[Data entries]
(** C10, witness: a session holds the sample taken at time 1000; the
    pointer move at time 1040 to the centre of a 1280 x 720 viewport
    puts a second sample behind it, with finite coordinates. *)
Lemma trackPointerMove_appends_witness :
  MOVE_TRACK_INTERVAL ≤ 1040 - lastMoveTrackTime sampledOnce
  ∧ SAMPLE_INTERVAL ≤ 1040 - lastSampleTime sampledOnce
  ∧ s_tms <$> pointerSamples sampledOnce = [1000]
  ∧ ∃ sample,
      pointerSamples
        (trackPointerMove (cursorEvent (Js.ofZ 640) (Js.ofZ 360)) 1040
           desktopViewport sampledOnce)
      = pointerSamples sampledOnce ++ [sample]
      ∧ s_tms sample = 1040
      ∧ Js.is_finite (s_x sample) ∧ Js.is_finite (s_y sample).
Proof.
  destruct sampledOnce_state as (Hmoved & Hsampled & Hlength & Hheld).
  assert (Hmove : MOVE_TRACK_INTERVAL ≤ 1040 - lastMoveTrackTime sampledOnce).
  { rewrite Hmoved. vm_compute. discriminate. }
  assert (Hdue : SAMPLE_INTERVAL ≤ 1040 - lastSampleTime sampledOnce).
  { rewrite Hsampled. vm_compute. discriminate. }
  split; [exact Hmove |]. split; [exact Hdue |]. split; [exact Hheld |].
  destruct (trackPointerMove_appends (cursorEvent (Js.ofZ 640) (Js.ofZ 360))
              1040 desktopViewport sampledOnce Hmove Hdue)
    as (_ & Hroom & _ & Hfinite).
  eexists. split; [apply Hroom; rewrite Hlength; lia |].
  split; [reflexivity |]. apply Hfinite.
  - exists 1280%R, 720%R. repeat split; lra.
  - unfold Js.ofZ. rewrite getCoordinates_cursor by lra. by split.
Defined.

End Sampler.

DIRECTIONS FOR THIS TASK>
Using the records above, copy exactly the lines from the one containing "split; [reflexivity |]. apply Hfinite." through the last, inclusive, and nothing else.

COMPLETED EXERCISE>
  split; [reflexivity |]. apply Hfinite.
  - exists 1280%R, 720%R. repeat split; lra.
  - unfold Js.ofZ. rewrite getCoordinates_cursor by lra. by split.
Defined.

End Sampler.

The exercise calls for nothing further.